*WORK REQUEST:*
Only a number is expected: the count of lines in the listing where "three" occurs.

*DATA SHOWN:*
____________
(* ===== verification/Prelude.v ===== *)
(** * Clusdr: a verification development

    Clusdr ([src/]) is a daemon that gives the processes of a host a view of their
    cluster: members and leader, locks with fencing tokens, leases, custom events
    and a watch stream.  State changes are commands of a Raft log
    ([hashicorp/raft]); each daemon applies them to a finite state machine over
    three in-memory structures and serves gRPC from them.  Requests that reach a
    follower are forwarded to the leader.  This library models the logic of the
    daemon, of its command line, of its Go client library and the sample programs
    that use it, of its Kubernetes operator and of the programs that measure and
    soak a cluster, component by component, and proves what makes it correct.

    ** How the parts interact

    Client or CLI -> gRPC services ([internal/grpcserver]) -> consensus node
    ([internal/consensus/node.go]) -> Raft -> FSM ([internal/consensus/fsm.go]) ->
    tables ([internal/locks], [internal/leases], [internal/membership]) -> events
    -> bus ([internal/eventbus]) -> watch streams and the presence watcher
    ([internal/presence]) -> back to the node as member commands.
    [internal/app] wires the parts and starts and stops them.  Applications use
    the services through the Go SDK ([sdk]), which retries, renews what it holds
    and reopens watch streams.  The operator ([internal/operator]) installs a
    cluster on Kubernetes: it runs [clusdr init] on a seed node, keeps the join
    token, starts the other daemons and joins them through their control API.

    ** Files

    - [Prelude] (this file): machine integers with their wrap-around, times and
      durations in nanoseconds, errors as format and arguments, gRPC status,
      UTF-8 decoding and Unicode classes, sorting by a key, tables whose entries
      carry their key, the tactics [go_cases] and [breflect], the hint base
      [clusdr].
    - [Events]: [internal/events] (event record, type names, topics).
    - [GrantSpec]: the abstract contract of locks and leases, a map from names to
      a holder and a token with a growing counter, as a labelled step relation
      [gstep]; exclusion, fencing and staleness are proved of its traces.
    - [Locks], [Leases]: [internal/locks] and [internal/leases] (table, snapshot,
      restore, expirer); each operation is proved to be a [gstep], a well-formed
      table stays well-formed, and [FSM] makes both tables instances of the class
      [GrantLaws] that its theorems are proved against.
    - [Membership]: [internal/membership/engine.go], with reachability
      [mreachable] over its operations; its instance of [MemberLaws] is in [FSM].
    - [FSM]: [internal/consensus/command.go] and [fsm.go]: commands, [Apply],
      [Snapshot], [Restore], over the interfaces of the three structures.
    - [Bus]: [internal/eventbus/bus.go].  [Watch]: [grpcserver/watch.go].
      [EventService]: [grpcserver/events.go] and [internal/uid].
    - [Node]: [internal/consensus/node.go] over the interface [RaftLib].
      [Cluster]: all servers as one transition system over the committed log
      (start, apply, snapshot, restore), with an invariant by induction on its
      steps; a server of it is an instance of [RaftLib] ([cluster_node]), so the
      calls of [Node] run against it.
    - [LockService], [LeaseService], [JoinService]: [grpcserver/locks.go],
      [leases.go], [join.go].  [Heartbeat]: [internal/heartbeat/monitor.go] and
      the health, membership and heartbeat services.
    - [Presence]: [internal/presence] (names, keeper, holder, expiry).
    - [Ticker]: the goroutine that the monitor, the keeper, the expirers and the
      SDK's renewals share: [Start], [Stop] and a ticker, as operations on
      goroutines, and the times of its works.  [Daemon]: the background activities
      of one node (expirers, heartbeat, presence keeper and watcher) as turns on
      its FSM and its bus, wired as in [units.go].  [Timeline]: the lock table over
      time, with the expirer's ticks and the SDK's renewals.
    - [Config]: [internal/config/config.go].  [Store]: [internal/store/store.go]
      and [internal/app/joinsec.go].
    - [App]: [internal/app/app.go] and [lifecycle.go].  [Units]: the parts of
      [internal/app/units.go] that decide something, and the consensus node seen
      through the interfaces of the services.
    - [Sdk]: [sdk/retry.go], [options.go], [tls.go], [client.go] (retries, options,
      dialling, unary calls).  [SdkGrants]: [sdk/lock.go], [lease.go] (handles on a
      heap shared with their renewing goroutines, whose rounds are ticks), proved
      against the daemon's own [LockService].  [SdkWatch]: [sdk/watch.go] and
      [watchLoop] against a list of stream sessions.
    - [Examples]: [examples/*/go], programs over the interface of [sdk/clusdr.go]
      ([Examples.Cluster]), which [SdkGrants] implements.
    - [Server]: [grpcserver/server.go], [tls.go], [internal/mtls], [InitGRPC].
      [Pki]: [internal/pki] (CA, node certificates, join tokens).  [JoinFlow]: two
      daemons wired as [InitGRPC] wires them, from [clusdr join] to both stores.
    - [Startup]: [New] and the leader watchers of [consensus/node.go], and every unit
      of [DefaultUnits] with what it opens, run by [App.InitApp].
    - [Init]: [cmd/clusdr/init.go], the command as steps on a host, over [Config],
      [Store], [Pki] and [Server.WriteFiles].  [SdkTls]: [sdk/tls.go], the client's
      trust in the daemon of its host.
    - [OperatorResources]: [internal/operator/resources.go], [sidecar.go] (every
      Kubernetes object).  [Operator]: [reconcile.go], [seed.go] and the rest of
      the reconciler as a program over the calls of [Platform] and [Joiner].
      [OperatorSeed]: reconciles that interleave on one object.  [OperatorToken]:
      the summary of [clusdr init] and the operator's reading of it.
      [OperatorKube]: [kube.go], [parse.go], [runtime.go], the implementations
      behind those calls, and a round of the worker.  [Controller]: the rest of
      [controller.go] over a work queue, and [cmd/clusdr-operator].
    - [Rig], [RigStart]: [internal/bench/cluster.go], the cluster of Raft nodes in one
      process that benchmark and soak run build (links, waits, retries, start and
      close), over the classes [Clock], [Transports] and [Rigging].  [Bench]: the
      rest of [internal/bench] and [cmd/clusdr-bench].  [Soak]: [internal/soak].
    - [Cli]: [cmd/clusdr]: what each command loads, dials, asks and prints, over the
      handlers of [JoinService] and the configuration of [Config].
    - [Reports]: the text and JSON of the benchmark's and the soak's reports, and the
      commands that print them.

    Operations keep the names of the Go functions.  A method becomes a function
    from a state to the new state, its result, and the events and condition
    broadcasts it emits; a mutex-protected method is one step.  [time.Now()],
    random bytes, the file system, the environment and the network are arguments.
    A handler that talks to consensus or to other daemons runs over a world [W]
    with the interfaces the code declares ([LockRaft], [VoterAdder], ...) as
    records of functions, so that effects happen in the order of the calls.

    ** What the theorems show

    - Replicated state: two grants of one lock (or lease) to different holders are
      separated by an applied release or expiry and have growing tokens; an ended
      token is refused ever after; replicas that apply the same log agree on
      answers, tables and members (up to the clock readings taken while applying);
      what a snapshot and a restore preserve; what a table snapshot preserves.  All
      of it for a whole cluster through restarts, snapshots of other servers and
      changes of leader: every server refines [GrantSpec] at the entries it
      reflects, a grant after a failover is fenced off from the one before, and the
      members the log lists are listed everywhere; that a dropped member can come
      back with a snapshot is proved too.
    - Expiry: the scan of the leader proposes exactly what is due; an expiry
      command does not look at the deadline, so a renewal in between is lost.
    - Events and streams: every membership change is announced exactly once; a
      subscriber loses nothing without being told; a stream starts with the
      snapshot, the sync mark and the gap; it stays ordered and its gaps are true;
      where the code falls short (reordering by concurrent publishers, a gap
      forgotten under back pressure, prefixed topics) that is proved too.
    - Services: lifetimes are clamped, the granted lock is the committed one, a
      blocked waiter makes progress after a release but can miss a wakeup, an
      empty holder is filled in by the leader, joins need the token and commit in
      order, a rejoin adds no server.
    - Liveness: a peer is reported after consecutive misses only; the end of a
      presence lease marks a dead peer, on the leader, once; the keeper heals.  A
      crashed node is found dead when the watcher's queue has room, and is not when
      it is full; a dead member comes back by [add_member] alone.
    - Time: a background goroutine that is stopped stays stopped, and [Stop]
      returns; a lock the SDK renews outlives every tick of the expirer while the
      calls are quick enough for the lifetime, and an abandoned one is free an
      interval after its deadline.  Lifetimes of up to 50 ms, or of three times the
      granted maximum, lapse before the first renewal.
    - Joining end to end: only the token that [init] printed lets a node in; a node
      that is told it joined is in the Raft configuration and the member list, has a
      certificate under the CA and no CA key, and checks the same token.  A client
      on an initialised host finds the daemon's files and trusts it for the lifetime
      of its certificate.
    - Process: units unwind in reverse, [Wait] loses no serve error, the store
      commits all or nothing, a joined node has no CA key and checks the seed's
      token, the announcement after a restart is bounded and respects a leave.
    - Server: over TLS only [Join], [Health] and reflection answer a caller without
      a certificate, no panic leaves the server; a node without certificates dials
      an mTLS cluster in plaintext.  Nodes with certificates of one CA accept each
      other exactly during the lifetime of the certificate shown.
    - Start: the daemon starts with everything wired or releases what it opened,
      except what a failed [New] leaves; the member list follows the leader while
      the callback keeps up.  The token [clusdr init] prints is the one the operator
      reads and the seed checks, and a second run changes nothing; an interrupted
      run leaves a store without certificates that takes any token.
    - SDK: a retried [TryLock] over a lossy connection leaves the table and the
      answer of one call; retries end with their context; [Close] gives every grant
      back; topics filter as the server does; a reopened stream reports what it
      missed.  Two shortcomings are proved: a renewal that meets an election stops
      for good while the handle stays held, and a gap announced after the sync
      mark of a reopened stream is forgotten.  The fences of the sample scheduler
      increase from replica to replica; when an unlock fails it leaves its lock
      behind.
    - Command line: the commands of a host reach its daemon only when TLS is off or
      the daemon has certificates; [start] ignores the log flags; [certs show] prints
      six bytes of the token's hash and no key.
    - Benchmark and soak run: a rig comes up whole or leaves nothing open; a run
      ends, its counters add up, its verdict is the one of its samples (nearest-rank
      percentiles) and of its log (an audit equal to its specification); waits and
      retries end with their context; the error paths that leave a node running or
      report a released lock as a failure are proved too.
    - Operator: no key leaves its queue for good; whatever the platform answers,
      calls come in the order the installation needs; concurrent reconciles never build two seeds; the objects
      agree with each other; a status patch never clears the seed; the token of
      [init] survives printing, parsing and storing; one reconcile makes no more
      voters than the spec asks for, several can.  Against an mTLS cluster the
      operator, which has no certificate, is refused.

    ** Bounds and fuel

    The blocking [Lock] takes [fuel] rounds of its loop; the termination argument
    is the step system [LockService.LockWait] instead, which has no fuel.
    [InitAnnounce] needs 100 units of fuel: each attempt sleeps 100ms of a ten
    second budget ([announce_terminates]).  The SDK's [retry] takes [fuel] attempts;
    under a deadline it ends once the fuel exceeds the attempts that fit, at 50ms
    each or more ([sdk_retry_terminates]).  A watch runs over a finite list of
    sessions.  A reconcile is a finite tree and needs no fuel; its histories are
    all its branches.  The loops of [Rig], [Bench] and [Soak] take the number of
    polls or rounds their sleeps fit before the deadline of their context
    ([Rig.rounds]), which is proved to be enough ([rig_calls_end], [Run] of both
    ends); without a deadline they may wait forever, as the code does.  The loops of
    the sample programs and of the operator's worker never end by themselves: their
    theorems hold for any number of rounds.  The theorems
    about tokens and sequence numbers assume that the 64-bit counters have room for
    the operations at hand ([room], [has_room]); everything else is unbounded.

    ** Parameters

    Code that is not part of the repository is a parameter with the behaviour the
    daemon relies on as named laws: [RaftLib] (an [Apply] without an error was
    committed and applied), [Codec] (JSON decodes what it encoded), [Bolt] (an
    update commits or rolls back), [X509] and [TLSLib] (certificates say what their
    template says and verify under their CA; PEM and PKCS 8 decode what they
    encoded), [OS] and [BoltFiles] (files and databases keep what was written), the
    YAML decoder and [time.ParseDuration], and the Unicode tables above Latin-1; for
    the rig [Clock], [Transports] and the classes of [Bench] and [Soak] built on them
    (sleeping moves the clock, links are what was connected); [WorkQueue] (a key that
    was added waits until it is taken).  Each class has a concrete instance, used by
    the witnesses.  [Cluster] takes from [hashicorp/raft] that committed entries have
    one order in which every FSM is handed them; what it reports to a caller, its
    configuration and its elections are arguments.

    The Kubernetes API ([Api]) and the daemons as the operator reaches them
    ([Daemons]) are records of functions; [OperatorSeed] states what the API
    promises of resource versions.

    ** Not modelled

    Flag parsing by cobra, the column widths of tabwriter and [Printf], the version
    command, generated protobuf code, logging (apart from the capture of the soak run
    and the sample programs), the delivery of signals, and client-go's informer.  [Startup] takes the outcome of each call on
    the system and on hashicorp/raft as given, as [Rig] does for the in-memory
    transports.  Goroutine scheduling appears only as the order of steps, timers as
    the times they may fire. *)
From stdpp Require Export prelude gmap strings sorting list.
From Stdlib Require Import Lia.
____________
*THE COMPLETED TASK:*
3